Hopkins returned home less than a week later and began her recovery through a Warrior Transition Unit, units assisting soldiers through physical training. She returned to her family’s home in Ohio where she reported to an armory.
She is now back at work full-time for the Air National Guard, making sure those who enlist in West Virginia have their medical and dental checks up to date.
“I wouldn’t say I’m a 100 percent now,” she said. “I had a limp for a long time. I can walk fine and run on the treadmill for a period of time. Some days I can run one mile and a half and other days, one mile before the pain starts to bother me,” she said.
She is working toward her bachelors degree in nursing from West Virginia University.
The medal
Hopkins said she was attending a ceremony in Wheeling last month for National Guard members returning from Kosovo when she got a call from Maj. Kevin Hazuka.
Hazuka asked Hopkins to meet him in Charleston to discuss work-related things.
She said she had no idea that she was receiving the Bronze Star when she got to the office of James A. Hoyer, Adjutant General of West Virginia.
“I was completely surprised,” she said.
Hazuka nominated Hopkins for the medal because of her bravery in evacuating the injured soldiers in July. She also was fearless as she performed one of the most dangerous missions, a hoist mission, to evacuate at Sgt. Weikert.
“She didn’t even think twice about jumping out over that minefield,” Hazuka said.
Those types of missions are also dangerous because medical aircraft are sitting targets with big red crosses on them, he said.
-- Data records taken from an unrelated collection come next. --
(** X18.  [remove_phone] removes every copy of the number exactly when
    no two copies stand next to each other in the list: the loop passes
    over the phone that follows one it removed, so of two neighbouring
    copies one stays. *)
Theorem remove_phone_misses_neighbours (phone : string) (r : Record.t) :
  (In phone (Record.phones (Record.remove_phone phone r))
   <-> neighbours phone (Record.phones r) = true)
  /\ (neighbours phone (Record.phones r) = false ->
      Record.phones (Record.remove_phone phone r)
      = filter (is_not phone) (Record.phones r)).
Proof.
  split; [ apply remove_phone_loop_survivor | ].
  intros Hnone. simpl. rewrite <- remove_phone_loop_others.
  symmetry. apply forallb_filter_id. apply forallb_forall. intros q Hq.
  unfold is_not. apply negb_true_iff. apply String.eqb_neq. intros ->.
  apply remove_phone_loop_survivor in Hq. rewrite Hq in Hnone. discriminate.
Qed.

Example remove_phone_twice_in_a_row :
  Record.phones
    (Record.remove_phone "1234567890"
       (Record.mk "Anna" ["1234567890"; "1234567890"; "5555555555"]%string None))
  = ["1234567890"; "5555555555"]%string.
Proof. reflexivity. Qed.

(** ** Deleting and adding contacts *)

Lemma dict_get_none_keys {V : Type} k (d : Dict.t V) :
  Dict.get k d = None <-> ~ In k (Dict.keys d).
Proof.
  unfold Dict.keys. induction d as [ | [k' v] d IH]; simpl.
  - tauto.
  - destruct (String.eqb_spec k' k) as [-> | Hne].
    + split; [ discriminate | intros H; exfalso; apply H; now left ].
    + rewrite IH. split; [ intros H [Heq | Hin]; auto | tauto ].
Qed.

Lemma dict_del_absent {V : Type} k (d : Dict.t V) :
  Dict.get k d = None -> Dict.del k d = d.
Proof.
  induction d as [ | [k' v] d IH]; simpl; [ reflexivity | ].
  destruct (String.eqb k' k); [ discriminate | ].
  intros H. now rewrite IH.
Qed.

Lemma filter_is_not_absent k (keys : list string) :
  ~ In k keys -> filter (is_not k) keys = keys.
Proof.
  intros H. apply forallb_filter_id. apply forallb_forall. intros q Hq.
  unfold is_not. apply negb_true_iff. apply String.eqb_neq. intros ->. contradiction.
Qed.

Lemma dict_del_get_same {V : Type} k (d : Dict.t V) :
  NoDup (Dict.keys d) -> Dict.get k (Dict.del k d) = None.
Proof.
  unfold Dict.keys. induction d as [ | [k' v] d IH]; simpl; [ reflexivity | ].
  intros Hnd. inversion Hnd as [ | ? ? Hnotin Hrest]; subst.
  destruct (String.eqb_spec k' k) as [-> | Hne]; simpl.
  - now apply dict_get_none_keys.
  - destruct (String.eqb_spec k' k); [ contradiction | ]. now apply IH.
Qed.

Lemma dict_del_get_other {V : Type} k other (d : Dict.t V) :
  other <> k -> Dict.get other (Dict.del k d) = Dict.get other d.
Proof.
  intros Hne. induction d as [ | [k' v] d IH]; simpl; [ reflexivity | ].
  destruct (String.eqb_spec k' k) as [-> | Hk]; simpl.
  - destruct (String.eqb_spec k other); [ congruence | reflexivity ].
  - now rewrite IH.
Qed.

Lemma dict_del_keys {V : Type} k (d : Dict.t V) :
  NoDup (Dict.keys d) -> Dict.keys (Dict.del k d) = filter (is_not k) (Dict.keys d).
Proof.
  unfold Dict.keys. induction d as [ | [k' v] d IH]; simpl; [ reflexivity | ].
  intros Hnd. inversion Hnd as [ | ? ? Hnotin Hrest]; subst.
  unfold is_not at 1. destruct (String.eqb_spec k' k) as [-> | Hne]; simpl.
  - symmetry. now apply filter_is_not_absent.
  - now rewrite IH.
Qed.

Lemma dict_mem_false {V : Type} k (d : Dict.t V) :
  Dict.mem k d = false -> Dict.get k d = None.
Proof.
  unfold Dict.mem. induction d as [ | [k' v] d IH]; simpl; [ reflexivity | ].
  destruct (String.eqb k' k); simpl; [ discriminate | exact IH ].
Qed.

(** X19.  [delete(name)] on a book takes out the contact under that
    name and no other, keeps the order of the rest, records the name in
    the book's [name] attribute, and does nothing else, and raises
    nothing, when the name is not in the book. *)
Theorem delete_removes_the_key (name : string) (data : AddressBook.t)
    (attribute : option string) :
  NoDup (Dict.keys data) ->
  snd (AddressBook.delete name (data, attribute)) = Some name
  /\ Dict.get name (fst (AddressBook.delete name (data, attribute))) = None
  /\ (forall other, other <> name ->
        Dict.get other (fst (AddressBook.delete name (data, attribute)))
        = Dict.get other data)
  /\ Dict.keys (fst (AddressBook.delete name (data, attribute)))
     = filter (is_not name) (Dict.keys data)
  /\ (Dict.get name data = None ->
      fst (AddressBook.delete name (data, attribute)) = data).
Proof.
  intros Hnd.
  assert (Hdel : fst (AddressBook.delete name (data, attribute)) = Dict.del name data).
  { unfold AddressBook.delete. simpl.
    destruct (Dict.mem name data) eqn:Hmem; [ reflexivity | ].
    symmetry. apply dict_del_absent. now apply dict_mem_false. }
  rewrite Hdel. split; [ reflexivity | ].
  split; [ now apply dict_del_get_same | ].
  split; [ intros other Hne; now apply dict_del_get_other | ].
  split; [ now apply dict_del_keys | apply dict_del_absent ].
Qed.

Lemma delete_removes_the_key_witness :
  snd (AddressBook.delete "Bob" (book spec_scenario, None)) = Some "Bob"%string
  /\ Dict.get "Bob" (fst (AddressBook.delete "Bob" (book spec_scenario, None))) = None
  /\ (forall other, other <> "Bob"%string ->
        Dict.get other (fst (AddressBook.delete "Bob" (book spec_scenario, None)))
        = Dict.get other (book spec_scenario))
  /\ Dict.keys (fst (AddressBook.delete "Bob" (book spec_scenario, None)))
     = filter (is_not "Bob") (Dict.keys (book spec_scenario))
  /\ (Dict.get "Bob" (book spec_scenario) = None ->
      fst (AddressBook.delete "Bob" (book spec_scenario, None)) = book spec_scenario).
Proof.
  apply (delete_removes_the_key "Bob" (book spec_scenario) None).
  repeat constructor; simpl; intros H;
    repeat (destruct H as [H | H]; [ discriminate H | ]); exact H.
Defined.

Lemma dict_set_absent {V : Type} k (v : V) (d : Dict.t V) :
  Dict.get k d = None -> Dict.set k v d = (d ++ [(k, v)])%list.
Proof.
  induction d as [ | [k' v'] d IH]; simpl; [ reflexivity | ].
  destruct (String.eqb k' k); [ discriminate | ].
  intros H. now rewrite IH.
Qed.

(** X20.  [add_record] with a name the book does not hold puts the
    record last, after all the contacts already there and without
    changing them, and [find] then returns it. *)
Theorem add_record_appends_new_name (record : Record.t) w :
  Dict.get (Record.name record) (book w) = None ->
  AddressBook.add_record record w
  = (Ok tt,
     mkWorld (book w ++ [(Record.name record, record)])%list (stdout w) (today w))
  /\ fst (AddressBook.find (Record.name record)
            (snd (AddressBook.add_record record w)))
     = Ok (Some record).
Proof.
  intros Hnew.
  unfold AddressBook.add_record, AddressBook.find, bind, get_book, put_book, ret.
  simpl. split.
  - now rewrite (dict_set_absent _ _ _ Hnew).
  - now rewrite dict_get_set_same.
Qed.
Hopkins said with the medal, she wants to remind people about soldiers - such as Sgt. Weikert - who died defending our country.
“I downplay anything wrong with me. [My injury] was nothing,” she said. “I was not dead and I was going to get to come home. I think those who died, they don’t get the recognition.”
Hopkins enlisted in the Navy in 1994. She was on active duty for three years before entering the Army Reserves.
She was deployed to Iraq from 2005 to early 2006. When she returned home, she enlisted in the state’s Air National Guard Reserves.
Staff Sgt. Nicole Hopkins, a flight medic with the W. Va. Air National Guard, was presented a Bronze Star with Valor last month for her bravery during rescue missions in Afghanistan. On July 17, 2010, Hopkins risked her life when she was lowered from an aircraft over a minefield to treat and evacuate injured soldiers.